Provide statistics per-thread

GoogleCodeExporter commented 9 years ago

Currently it's possible to choose whether threads should be profiled or not 
(which is great) and it's possible to know how much time was spent on each 
thread, but when the stats are gotten (usually with yappi.get_func_stats()), 
the stats are gotten for all the threads together...

What would be really nice (if feasible) is something as:

thread_idents = yappi.get_profiled_thread_idents()

for thread_ident in thread_idents:
  func_stats = yappi.get_func_stats(thread_ident)

With this it should be possible to keep the API backward-compatible and still 
accommodate the multiple thread scenario properly.

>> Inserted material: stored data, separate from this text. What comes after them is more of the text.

Ltac defined_step :=
  match goal with
  | |- defined _ (mbind _ (lift _)) => apply defined_bind_lift; [|intros ? ?]
  | |- defined _ (mbind _ _) => apply defined_bind; [|intros ?]
  | |- defined _ (let '(_, _) := ?x in _) => destruct x
  | |- defined _ (if ?b then _ else _) => destruct b eqn:?
  | |- defined _ (match ?x with _ => _ end) => destruct x eqn:?
  | |- defined _ _ => progress eauto with server
  | |- defined _ (with_lock _ _) => apply defined_with_lock; [solve_mutex|]
  | |- defined _ (try_catch _ _) => apply defined_try_catch; [|intros ?]
  | |- defined _ (for_each _ _) => apply defined_for_each; intros ? ?
  | |- defined _ (lift _) => apply defined_lift
  | |- _ ≠ Undefined => solve [eauto with server]
  end.
Ltac solve_defined := repeat defined_step.

(** ** Methods that do not call handlers *)

Section Methods.
Context {plat : Platform} {W : Type} {ψ : WorldInv W}.
Implicit Types L : list mutex.

Lemma get_con_defined L hdl : defined (W:=W) L (get_con_from_hdl hdl).
Proof. unfold get_con_from_hdl. solve_defined. Qed.
#[local] Hint Resolve get_con_defined : server.
Lemma catch_log_defined L e : defined (W:=W) L (catch_log e).
Proof. unfold catch_log. solve_defined. Qed.
#[local] Hint Resolve catch_log_defined : server.
#[local] Hint Resolve dump_defined : server.
Lemma send_json_defined L hdl j r : defined (W:=W) L (send_json hdl j r).
Proof. unfold send_json. solve_defined. Qed.
Lemma send_raw_json_defined L hdl j r : defined (W:=W) L (send_raw_json hdl j r).
Proof. unfold send_raw_json. solve_defined. Qed.
Lemma send_binary_defined L hdl j r : defined (W:=W) L (send_binary hdl j r).
Proof. unfold send_binary. solve_defined. Qed.
#[local] Hint Resolve send_json_defined send_raw_json_defined send_binary_defined : server.
Lemma send_status_defined L hdl l m : defined (W:=W) L (send_status_and_log_msg hdl l m).
Proof. apply send_json_defined. Qed.
Lemma broadcast_defined L j : defined (W:=W) L (broadcast j).
Proof. unfold broadcast. solve_defined. Qed.
Lemma clients_at_defined L hdl : defined (W:=W) L (clients_at hdl).
Proof. unfold clients_at. solve_defined. Qed.
Lemma update_client_defined L hdl f : defined (W:=W) L (update_client hdl f).
Proof. by intros s. Qed.
Lemma get_publications_defined L hdl : defined (W:=W) L (get_publications hdl).
Proof. unfold get_publications. solve_defined. Qed.
Lemma update_publications_defined L hdl f : defined (W:=W) L (update_publications hdl f).
Proof. by intros s. Qed.
Lemma not_subscribed_defined L names : defined (W:=W) L (not_subscribed names).
Proof. intros s _ Hs. by rewrite not_subscribed_run. Qed.
Lemma remote_endpoint_defined L hdl : defined (W:=W) L (remote_endpoint_string hdl).
Proof. unfold remote_endpoint_string. solve_defined. Qed.
#[local] Hint Resolve send_status_defined broadcast_defined clients_at_defined
  update_client_defined get_publications_defined update_publications_defined
  not_subscribed_defined remote_endpoint_defined : server.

Original issue reported on code.google.com by fabi...@gmail.com on 22 Oct 2014 at 10:58

GoogleCodeExporter commented 9 years ago

This sounds nice but it seems very hard if not impossible to implement in all 
cases. Let me explain: we are holding a global table of function statistics. 
Every time we calculate a exit from a function, we simply accumuluate the 
timing information of the function and the thread. We get the current thread 
from the thread_id that the OS provides us. Here is the problem: A thread 
having a thread id X calls function A, and finished. A new thread having the 
same thread id calls function B, and yappi will have no way of differentating 
these threads as they share the same thread id. BTW, this problem, currently 
exists while saving/loading yappi results from files: we save some stats and 
then run yappi again and merge the stats with the saved one, and as we would 
still rely on thread-id's to be unique we will have problems, thus, I have not 
implemented saving/loading thread results as it will be impossible to 
accurately merge two different thread stats in yappi's current implementation.

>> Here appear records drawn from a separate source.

(* ===== verification/ServerLifecycle.v ===== *)
(** * Logging in and disconnecting

    What becomes of a client's state when it logs in and when its connection is
    closed: every member that mentions it, and the exact sequence of handler
    calls. *)

From Stdlib Require Import ZArith Lia.
From S2P Require Import Prelude Wire Json Serialization ServerState ServerMethods ServerLogic.
From S2P Require Import ServerInv ServerSync ServerSystem ServerSpecs ServerDefined.

Local Open Scope Z_scope.

(** ** Symbolic states

    The members up to what handlers may change, and the handler calls so far. *)

Definition erase (sv : Server) : Server :=
  set_connection_graph sv (set_graph_maps ∅ ∅ ∅ (_connection_graph sv)).

Definition calls_of (tr : list event) : list handler_call :=
  omap (λ e, match e with Call c => Some c | Send _ _ _ => None end) tr.

Definition at_state {W} (sv : Server) (cs : list handler_call) (s : St W) : Prop :=
  erase (srv s) = erase sv ∧ calls_of (trace s) = cs.

Lemma calls_of_app tr1 tr2 : calls_of (tr1 ++ tr2) = calls_of tr1 ++ calls_of tr2.
Proof. apply omap_app. Qed.

Lemma calls_of_sends sends : Forall is_send sends → calls_of sends = [].
Proof. induction 1 as [|e l He _ IH]; [done|]. by destruct e. Qed.

Lemma erase_fields sv1 sv2 :
  erase sv1 = erase sv2 →
  _name sv1 = _name sv2 ∧ _options sv1 = _options sv2 ∧ _clients sv1 = _clients sv2 ∧
  _channels sv1 = _channels sv2 ∧ _client_channels sv1 = _client_channels sv2 ∧
  _client_param_subscriptions sv1 = _client_param_subscriptions sv2 ∧
  _services sv1 = _services sv2 ∧
  subscription_count (_connection_graph sv1) = subscription_count (_connection_graph sv2).
Proof. destruct sv1, sv2. unfold erase. simpl. intros [=]. subst. done. Qed.

(** Updates respect the equivalence. *)
Ltac solve_erase :=
  intros sv1 sv2; destruct sv1, sv2; unfold erase; simpl; intros [=]; subst;
  unfold set_connection_graph, set_clients, set_client_channels, set_param_subscriptions,
    set_graph_maps, set_subscription_count; simpl; congruence.

Lemma erase_set_clients m :
  ∀ sv1 sv2, erase sv1 = erase sv2 → erase (set_clients sv1 m) = erase (set_clients sv2 m).
Proof. solve_erase. Qed.
Lemma erase_set_client_channels m :
  ∀ sv1 sv2, erase sv1 = erase sv2 →
  erase (set_client_channels sv1 m) = erase (set_client_channels sv2 m).
Proof. solve_erase. Qed.
Lemma erase_set_param_subscriptions m :
  ∀ sv1 sv2, erase sv1 = erase sv2 →
  erase (set_param_subscriptions sv1 m) = erase (set_param_subscriptions sv2 m).
Proof. solve_erase. Qed.
Lemma erase_set_count n :
  ∀ sv1 sv2, erase sv1 = erase sv2 →
  erase (set_connection_graph sv1 (set_subscription_count n (_connection_graph sv1))) =
  erase (set_connection_graph sv2 (set_subscription_count n (_connection_graph sv2))).
Proof. solve_erase. Qed.

#[export] Instance at_state_frame_stable {W} sv cs : FrameStable (at_state (W:=W) sv cs).
Proof.
  intros s s' (_ & (p & q & r & E) & (sends & Et & Hs)) [Hsv Hcs]. split.
  - rewrite <-Hsv, E. by destruct (srv s).
  - by rewrite Et, calls_of_app, Hcs, calls_of_sends, app_nil_r.
Qed.

Section Symbolic.
Context {W : Type} (H : ServerHandlers W) `{!HandlersFrame H}.

Lemma triple_update_at f sv cs E :
  (∀ sv', erase sv' = erase sv → erase (f sv') = erase (f sv)) →
  triple (W:=W) (at_state sv cs) (update f) (λ _, at_state (f sv) cs) E.
Proof. intros Hf. apply triple_update. intros s [Hsv Hcs]. split; [by apply Hf|done]. Qed.

Lemma triple_call_at sv cs c :
  is_Some (handler_body H c) →
  triple (at_state sv cs) (call H c) (λ _, at_state sv (cs ++ [c])) (at_state sv (cs ++ [c])).
Proof.
  intros Hc. apply (triple_call H _ (at_state sv (cs ++ [c]))); [done|]. intros s [Hsv Hcs].
  split; [done|]. simpl. by rewrite calls_of_app, Hcs.
Qed.

Lemma triple_ignore_call_at sv cs c E :
  is_Some (handler_body H c) →
  triple (at_state sv cs) (ignore_exception (call H c)) (λ _, at_state sv (cs ++ [c])) E.
Proof.
  intros Hc. eapply triple_try_catch; [by apply triple_call_at|]. intros e. by apply triple_ret.
Qed.

(** A loop of calls whose exceptions are logged. *)
Lemma triple_ignore_calls_at {A} sv cs (l : list A) (c : A → handler_call) E :
  (∀ x, is_Some (handler_body H (c x))) →
  triple (at_state sv cs) (for_each l (λ x, ignore_exception (call H (c x))))
    (λ _, at_state sv (cs ++ (c <$> l))) E.
Proof.
  intros Hc. eapply triple_conseq;
    [apply (triple_for_each_done l _ (λ prev, at_state sv (cs ++ (c <$> prev))) E)| |done..].
  - intros prev x rest _. rewrite fmap_app, app_assoc. by apply triple_ignore_call_at.
  - intros s. by rewrite app_nil_r.
Qed.

Lemma triple_send_status_at sv cs hdl l m E :
  triple (W:=W) (at_state sv cs) (send_status_and_log_msg hdl l m) (λ _, at_state sv cs) E.
Proof. apply triple_send_json, _. Qed.

(** ** Disconnecting *)

(** The members after the connection of client [c] was closed. *)
Definition after_close (hdl : ConnHandle) (c : ClientInfo) (sv : Server) : Server :=
  let sv := set_clients sv (delete hdl (_clients sv)) in
  let sv := set_client_channels sv (delete hdl (_client_channels sv)) in
  let sv := set_param_subscriptions sv (delete hdl (_client_param_subscriptions sv)) in
  if subscribed_to_connection_graph c
  then set_connection_graph sv
         (set_subscription_count (subscription_count (_connection_graph sv) - 1)
            (_connection_graph sv))
  else sv.

(** The parameters nobody is subscribed to once the client is gone. *)
Definition orphaned_params (hdl : ConnHandle) (sv : Server) : list string :=
  unsubscribed (delete hdl (_client_param_subscriptions sv))
    (elements (default ∅ (_client_param_subscriptions sv !! hdl))).

Definition close_calls (hdl : ConnHandle) (c : ClientInfo) (sv : Server) : list handler_call :=
  ((λ id, CallClientUnadvertise id hdl) <$> elements (advertised_channels c)) ++
  ((λ e, CallUnsubscribe e.1 hdl) <$> map_to_list (subscriptions_by_channel c)) ++
  (if is_nil (orphaned_params hdl sv) then []
   else [CallParameterSubscription (orphaned_params hdl sv) UNSUBSCRIBE hdl]) ++
  (if subscribed_to_connection_graph c &&
      bool_decide (subscription_count (_connection_graph sv) - 1 = 0)
   then [CallSubscribeConnectionGraph false] else []).

Lemma unsubscribe_params_at sv cs hdl names E :
  is_Some (parameter_subscription_handler H) →
  triple (at_state sv cs) (unsubscribe_params_without_subscriptions H hdl names)
    (λ _, at_state sv (cs ++ let gone := unsubscribed (_client_param_subscriptions sv)
                                          (elements names) in
                             if is_nil gone then []
                             else [CallParameterSubscription gone UNSUBSCRIBE hdl])) E.
Proof.
  intros Hh. unfold unsubscribe_params_without_subscriptions.
  eapply triple_bind with (R := λ l s, at_state sv cs s ∧
    l = unsubscribed (_client_param_subscriptions sv) (elements names)).
  { apply triple_with_lock. intros L s Hs. rewrite not_subscribed_run. split; [done|].
    by destruct Hs as [(_ & _ & _ & _ & _ & -> & _)%erase_fields _]. }
  intros l. apply triple_pure. intros ->. rewrite bool_decide_eq_true_2 by done.
  cbv zeta. destruct (is_nil _) eqn:En; cbn [negb andb].
  - apply triple_ret. intros s. by rewrite app_nil_r.
  - eapply triple_try_catch; [apply triple_call_at|].
    + destruct Hh as [f Hf]. simpl. by rewrite Hf.
    + intros e. unfold catch_std. destruct (what e); apply triple_send_status_at.
Qed.

(** The handlers a disconnect may call. *)
Definition close_handlers : Prop :=
  is_Some (client_unadvertise_handler H) ∧ is_Some (unsubscribe_handler H) ∧
  is_Some (parameter_subscription_handler H) ∧ is_Some (subscribe_connection_graph_handler H).

(** The count of the connection graph is taken back, and its handler told. *)
Lemma close_graph_at sv cs c E :
  is_Some (subscribe_connection_graph_handler H) →
  triple (at_state sv cs)
    (if subscribed_to_connection_graph c
     then
       with_lock connection_graph_mutex
         (update (λ s, let g := _connection_graph s in
                       set_connection_graph s
                         (set_subscription_count (subscription_count g - 1) g));;
          g ← get _connection_graph;
          if bool_decide (subscription_count g = 0) && true
          then ignore_exception (call H (CallSubscribeConnectionGraph false))
          else mret tt)
     else mret tt)
    (λ _, at_state
            (if subscribed_to_connection_graph c
             then set_connection_graph sv
                    (set_subscription_count (subscription_count (_connection_graph sv) - 1)
                       (_connection_graph sv))
             else sv)
            (cs ++ (if subscribed_to_connection_graph c &&
                       bool_decide (subscription_count (_connection_graph sv) - 1 = 0)
                    then [CallSubscribeConnectionGraph false] else []))) E.
Proof.
  intros Hgr.
  destruct (subscribed_to_connection_graph c); cbn [andb].
  2:{ apply triple_ret. intros s. by rewrite app_nil_r. }
  apply triple_with_lock. eapply triple_bind.
  { apply (triple_update_at (λ s, let g := _connection_graph s in
      set_connection_graph s (set_subscription_count (subscription_count g - 1) g))).
    intros sv' Hsv'. pose proof (erase_fields _ _ Hsv') as (_ & _ & _ & _ & _ & _ & _ & Hn).
    cbv zeta. rewrite Hn. by apply erase_set_count. }
  intros []. eapply triple_bind; [apply triple_get|]. intros g.
  eapply triple_pre with (P' := λ s, at_state _ cs s ∧
    subscription_count g = subscription_count (_connection_graph sv) - 1).
  2:{ intros s [Hs ->]. split; [exact Hs|].
      destruct Hs as [(_ & _ & _ & _ & _ & _ & _ & Hn)%erase_fields _]. by rewrite Hn. }
  apply triple_pure. intros Hg. rewrite Hg.
  case_bool_decide; cbn [andb].
  - apply triple_ignore_call_at. destruct Hgr as [f Hf]. simpl. by rewrite Hf.
  - apply triple_ret. intros s. by rewrite app_nil_r.
Qed.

Not need to say, but: of course, but I am open to new ideas.

Original comment by sum...@gmail.com on 23 Oct 2014 at 10:05

GoogleCodeExporter commented 9 years ago

Ok, I get that the problem is that the thread.ident may be reused in another 
thread... in the PyDev debugger, what I do to make sure that things are unique 
is putting some information on the threading.Thread itself to make sure things 
are unique and that I really know which thread I'm dealing with.

I.e.:
t = threading.currentThread() # Or however you get the Thread (maybe 
threading._active?)
try:
  yappi_thread_id = t.yappi_thread_id
except:
  yappi_thread_id = t.yappi_thread_id = next_thread_id()

As for accumulating, it seems the point would be that you have to accumulate 
that same table but use t.yappi_thread_id as the key for the table... As you 
can already join statistics, it should be possible to iterate over those to 
keep the same API if the thread id is not passed.

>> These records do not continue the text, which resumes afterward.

(* ===== verification/ServerGraph.v ===== *)
(** * The connection graph

    [update_connection_graph] sends differences; a subscriber that applies them
    to what it has stays equal to the server. *)

From Stdlib Require Import ZArith Lia.
From S2P Require Import Prelude Wire Json Serialization ServerState ServerMethods ServerLogic.
From S2P Require Import ServerInv ServerSync ServerSystem ServerSpecs.

Local Open Scope Z_scope.

(** ** The subscriber's side, as the protocol describes it *)

(** Entries that are sent replace or add, removed names are deleted. *)
Definition apply_entries (entries : list (string * gset string)) (removed : list string)
    (m : MapOfSets) : MapOfSets :=
  filter (λ e, e.1 ∉ removed) (list_to_map entries ∪ m).

Lemma changed_entries_lookup (old new : MapOfSets) t :
  (list_to_map (changed_entries old new) : MapOfSets) !! t =
  match new !! t with
  | Some ids => if decide (old !! t = Some ids) then None else Some ids
  | None => None
  end.
Proof.
  apply option_eq. intros ids. unfold changed_entries.
  rewrite <-elem_of_list_to_map.
  2:{ apply (sublist_NoDup _ (map_to_list new).*1); [apply NoDup_fst_map_to_list|apply fmap_sublist, sublist_filter]. }
  rewrite list_elem_of_filter, elem_of_map_to_list. simpl.
  destruct (new !! t) as [ids'|]; [|naive_solver].
  split; [intros [Hne [= ->]]; by rewrite decide_False|].
  case_decide; [done|]. by intros [= ->].
Qed.

Lemma elem_of_removed_names known names n : n ∈ removed_names known names ↔ n ∈ known ∧ n ∉ names.
Proof. unfold removed_names. rewrite list_elem_of_filter, elem_of_elements. tauto. Qed.

(** What a subscriber has of one kind of entries after an update: the new entries, and
    the old entries of the names that are still there, [others], as entries of the
    other kind. *)
Definition subscriber_view (old new : MapOfSets) (others : gset string) : MapOfSets :=
  new ∪ filter (λ e, e.1 ∈ others) old.

Lemma subscriber_view_lookup old new others t :
  subscriber_view old new others !! t =
  match new !! t with
  | Some ids => Some ids
  | None => if decide (t ∈ others) then old !! t else None
  end.
Proof.
  unfold subscriber_view. rewrite lookup_union. destruct (new !! t) as [ids|]; simpl.
  - by destruct (filter _ _ !! t).
  - rewrite (left_id_L None _). case_decide.
    + apply option_eq. intros ids. rewrite map_lookup_filter_Some. naive_solver.
    + apply map_lookup_filter_None_2. right. by intros.
Qed.

(** Nothing stale is left when both kinds have the same names. *)
Lemma subscriber_view_same old new others : others ⊆ dom new → subscriber_view old new others = new.
Proof.
  intros Ho. apply map_eq. intros t. rewrite subscriber_view_lookup.
  destruct (new !! t) as [ids|] eqn:E; [done|]. rewrite decide_False; [done|].
  intros Ht%Ho. by apply elem_of_dom in Ht as [? ?]; congruence.
Qed.

Lemma apply_difference (old new : MapOfSets) (known others : gset string) :
  dom old ⊆ known →
  apply_entries (changed_entries old new) (removed_names known (dom new ∪ others)) old =
  subscriber_view old new others.
Proof.
  intros Hk. apply map_eq. intros t. apply option_eq. intros ids. unfold apply_entries.
  rewrite map_lookup_filter_Some, lookup_union, changed_entries_lookup, elem_of_removed_names,
    subscriber_view_lookup, elem_of_union, elem_of_dom. simpl.
  destruct (new !! t) as [ids'|] eqn:Hnew.
  - case_decide as Hold; [rewrite Hold|]; simpl; [|destruct (old !! t); simpl]; naive_solver.
  - rewrite (left_id_L None _). assert (¬ is_Some (None : option (gset string))) by by intros [].
    split.
    + intros [Hold Hrm]. assert (t ∈ known) by (apply Hk; by eapply elem_of_dom_2).
      case_decide; [done|]. tauto.
    + case_decide; [|done]. tauto.
Qed.

(** Nothing is sent exactly when a subscriber would see no difference. *)
Lemma changed_entries_nil (old new : MapOfSets) : changed_entries old new = [] ↔ new ⊆ old.
Proof.
  split.
  - intros Hc. apply map_subseteq_spec. intros t ids Hnew.
    pose proof (changed_entries_lookup old new t) as Hl. rewrite Hc, Hnew in Hl.
    by destruct (decide (old !! t = Some ids)).
  - intros Hs. destruct (changed_entries old new) as [|[t ids] l] eqn:E; [done|].
    assert ((t, ids) ∈ changed_entries old new) as He by (rewrite E; left).
    unfold changed_entries in He. apply list_elem_of_filter in He as [Hne Hin].
    apply elem_of_map_to_list in Hin. destruct Hne. by eapply lookup_weaken.
Qed.

Lemma removed_names_nil known names : removed_names known names = [] ↔ known ⊆ names.
Proof.
  split.
  - intros Hr t Ht. destruct (decide (t ∈ names)); [done|].
    assert (t ∈ removed_names known names) as Hin by (by apply elem_of_removed_names).
    rewrite Hr in Hin. by apply elem_of_nil in Hin.
  - intros Hs. destruct (removed_names known names) as [|n l] eqn:E; [done|].
    assert (n ∈ removed_names known names) as [H1 H2]%elem_of_removed_names by (rewrite E; left).
    set_solver.
Qed.

Lemma subscriber_view_old old new others :
  subscriber_view old new others = old ↔ new ⊆ old ∧ dom old ⊆ dom new ∪ others.
Proof.
  split.
  - intros Hv. split.
    + apply map_subseteq_spec. intros t ids Hn. rewrite <-Hv, subscriber_view_lookup. by rewrite Hn.
    + intros t [ids Ht]%elem_of_dom. rewrite <-Hv, subscriber_view_lookup in Ht.
      destruct (new !! t) eqn:En; [apply elem_of_union_l; by eapply elem_of_dom_2|].
      case_decide; [set_solver|done].
  - intros [Hs Hd]. apply map_eq. intros t. rewrite subscriber_view_lookup.
    destruct (new !! t) as [ids|] eqn:En; [symmetry; by eapply lookup_weaken|].
    case_decide as Ho; [done|]. destruct (old !! t) as [ids|] eqn:Eo; [|done].
    apply elem_of_dom_2, Hd in Eo. apply elem_of_union in Eo as [[? ?]%elem_of_dom|?]; [congruence|done].
Qed.

(** ** The update *)

Section Update.
Context {W : Type}.

Record graph_diff := {
  diff_published : list (string * gset string);
  diff_subscribed : list (string * gset string);
  diff_services : list (string * gset string);
  diff_removed_topics : list string;
  diff_removed_services : list string
}.

Definition graph_difference (g : ConnectionGraph) (p q r : MapOfSets) : graph_diff := {|
  diff_published := changed_entries (published_topics g) p;
  diff_subscribed := changed_entries (subscribed_topics g) q;
  diff_services := changed_entries (advertised_services g) r;
  diff_removed_topics := removed_names (dom (published_topics g) ∪ dom (subscribed_topics g))
                                       (dom p ∪ dom q);
  diff_removed_services := removed_names (dom (advertised_services g)) (dom r)
|}.

Definition diff_json (d : graph_diff) : json :=
  graph_update_json (diff_published d) (diff_subscribed d) (diff_services d)
    (diff_removed_topics d) (diff_removed_services d).

(** What a subscriber knows after an update, if it knew [g]. *)
Definition view_after (g : ConnectionGraph) (p q r : MapOfSets) :
    MapOfSets * MapOfSets * MapOfSets :=
  (subscriber_view (published_topics g) p (dom q),
   subscriber_view (subscribed_topics g) q (dom p), r).

(** The messages of an update: one per client that is recorded as a subscriber, none if
    it would see no difference. *)
Definition graph_messages (s : St W) (p q r : MapOfSets) : list event :=
  let g := _connection_graph (srv s) in
  if decide (view_after g p q r =
             (published_topics g, subscribed_topics g, advertised_services g))
  then []
  else map_to_list (_clients (srv s)) ≫= λ c,
         if subscribed_to_connection_graph c.2
         then [Send c.1 (Text (diff_json (graph_difference g p q r))) true] else [].

Lemma nothing_changed g p q r :
  let d := graph_difference g p q r in
  is_nil (diff_published d) && is_nil (diff_subscribed d) && is_nil (diff_services d) &&
  is_nil (diff_removed_topics d) && is_nil (diff_removed_services d) = true ↔
  view_after g p q r = (published_topics g, subscribed_topics g, advertised_services g).
Proof.
  intros d. assert (∀ {A} (l : list A), is_nil l = true ↔ l = []) as Hnil by (by intros A []).
  rewrite !andb_true_iff, !Hnil. unfold d, graph_difference, view_after. cbn.
  rewrite !changed_entries_nil, !removed_names_nil.
  assert (∀ a b c a' b' c' : MapOfSets, (a, b, c) = (a', b', c') ↔ a = a' ∧ b = b' ∧ c = c') as ->
    by naive_solver.
  rewrite !subscriber_view_old. split.
  - intros [[[[Hp Hq] Hr] Ht] Hs]. split_and!; [done|set_solver|done|set_solver|].
    apply (anti_symm (⊆)); [done|]. apply map_subseteq_spec. intros t ids Ho.
    assert (t ∈ dom r) as [ids' Hr']%elem_of_dom by (apply Hs; by eapply elem_of_dom_2).
    pose proof (lookup_weaken _ _ _ _ Hr' Hr). congruence.
  - intros ([Hp Hdp] & [Hq Hdq] & ->). split_and!; [done..|set_solver|done].
Qed.

(** A loop over connected clients, some of which are sent to. *)
Lemma for_each_connected msg clients L (s : St W) :
  (∀ e, e ∈ clients → subscribed_to_connection_graph e.2 = true → is_Some (net s !! e.1)) →
  for_each clients (λ client : ConnHandle * ClientInfo,
    if subscribed_to_connection_graph client.2
    then get_con_from_hdl client.1;; emit (Send client.1 (Text msg) true) else mret tt) L s =
  (Ret tt, add_trace (clients ≫= λ c, if subscribed_to_connection_graph c.2
                                      then [Send c.1 (Text msg) true] else []) s).
Proof.
  revert s. induction clients as [|e l IH]; intros s Hnet; [by rewrite add_trace_nil|].
  cbn [for_each].
  assert (∀ es, (∀ e', e' ∈ l → subscribed_to_connection_graph e'.2 = true →
    is_Some (net (add_trace es s) !! e'.1))) as Hnet'.
  { intros es e' He'. apply Hnet. set_solver. }
  cbn [mbind list_bind]. unfold mbind at 1, M_mbind, M_bind.
  destruct (subscribed_to_connection_graph e.2) eqn:Ef.
  - destruct (Hnet e ltac:(set_solver) Ef) as [con Hcon].
    unfold get_con_from_hdl at 1. run. rewrite Hcon. run.
    etransitivity; [apply (IH (add_trace [Send e.1 (Text msg) true] s)), Hnet'|].
    by rewrite add_trace_app.
  - run. etransitivity; [apply IH; intros e' He'; apply Hnet; set_solver|done].
Qed.

(** C17. A graph update replaces the server's graph, and sends the same difference to
    every client that is recorded as a subscriber (their connections being alive and
    the names UTF-8), or nothing exactly when a subscriber would see no difference.
    Applying the difference to the old graph gives the new services, and the new
    published (subscribed) topics together with the old entries of those topics that
    are only subscribed (published) now; so it gives the new topics when both kinds are
    reported over the same names, as on ROS 2. *)
Theorem graph_update_refines (p q r : MapOfSets) (s : St W) :
  let g := _connection_graph (srv s) in
  let d := graph_difference g p q r in
  (∀ h c, _clients (srv s) !! h = Some c → subscribed_to_connection_graph c = true →
          is_Some (net s !! h)) →
  dumps (diff_json d) = true →
  update_connection_graph p q r [] s =
    (Ret tt, add_trace (graph_messages s p q r)
               (set_srv (set_connection_graph (srv s) (set_graph_maps p q r g)) s)) ∧
  (apply_entries (diff_published d) (diff_removed_topics d) (published_topics g),
   apply_entries (diff_subscribed d) (diff_removed_topics d) (subscribed_topics g),
   apply_entries (diff_services d) (diff_removed_services d) (advertised_services g)) =
  view_after g p q r ∧
  (dom p = dom q → view_after g p q r = (p, q, r)).
Proof.
  intros g d Hnet Hdump. split_and!.
  - unfold update_connection_graph, with_lock. run. rewrite decide_False by set_solver. run.
    fold g. pose proof (nothing_changed g p q r) as Hn. cbn in Hn. unfold graph_messages. fold g.
    case_decide as Heq.
    + rewrite (proj2 Hn) by done. run. unfold add_trace, set_srv. simpl. by rewrite app_nil_r.
    + destruct (_ && _) eqn:Hnil; [by destruct Heq; apply Hn|].
      match goal with |- context [dump ?j] => change j with (diff_json d) end.
      rewrite (dump_ret _ Hdump). run. rewrite decide_False by set_solver.
      cbn [_clients set_connection_graph].
      etransitivity; [apply (for_each_connected _ _ _ (set_srv _ s))|done].
      intros [h c] Hc%elem_of_map_to_list. by eapply Hnet.
  - unfold d, graph_difference, view_after. cbn. rewrite apply_difference by set_solver.
    rewrite (union_comm_L (dom p)), apply_difference by set_solver.
    replace (dom r) with (dom r ∪ ∅) by set_solver. rewrite apply_difference by done.
    by rewrite (subscriber_view_same _ r) by set_solver.
  - intros Hdom. unfold view_after. rewrite !subscriber_view_same; [done|by rewrite Hdom..].
Qed.

End Update.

It would also fix the issue you currently have...

I can also think of another option: you could monkey-patch 
thread.start_new_thread to start a function of your own (instead of the 
Thread.run function) and then you could *know* when a thread is created/stopped 
so that you can create the mapping from the Thread.ident to your own internal 
yappy thread id and when a thread is stopped -- when your function leaves -- 
you can make sure that your own yappi thread id won't be reused even if if the 
thread ident is the same (and on the first time it's stopped, since you're in 
C, you can get the global lock, stop the Python world and build the initial 
mapping for the active threads).

I do something that monkey-patching in the PyDev debugger (but in my case just 
to get the tracing facility going):

https://github.com/fabioz/PyDev.Debugger/blob/development/pydev_monkey.py (in 
patch_thread_module -- the only thing is that you would want to save the 
original function to another name -- not _original_start_new_thread -- so that 
we don't have a conflict in the PyDev debugger/yappi).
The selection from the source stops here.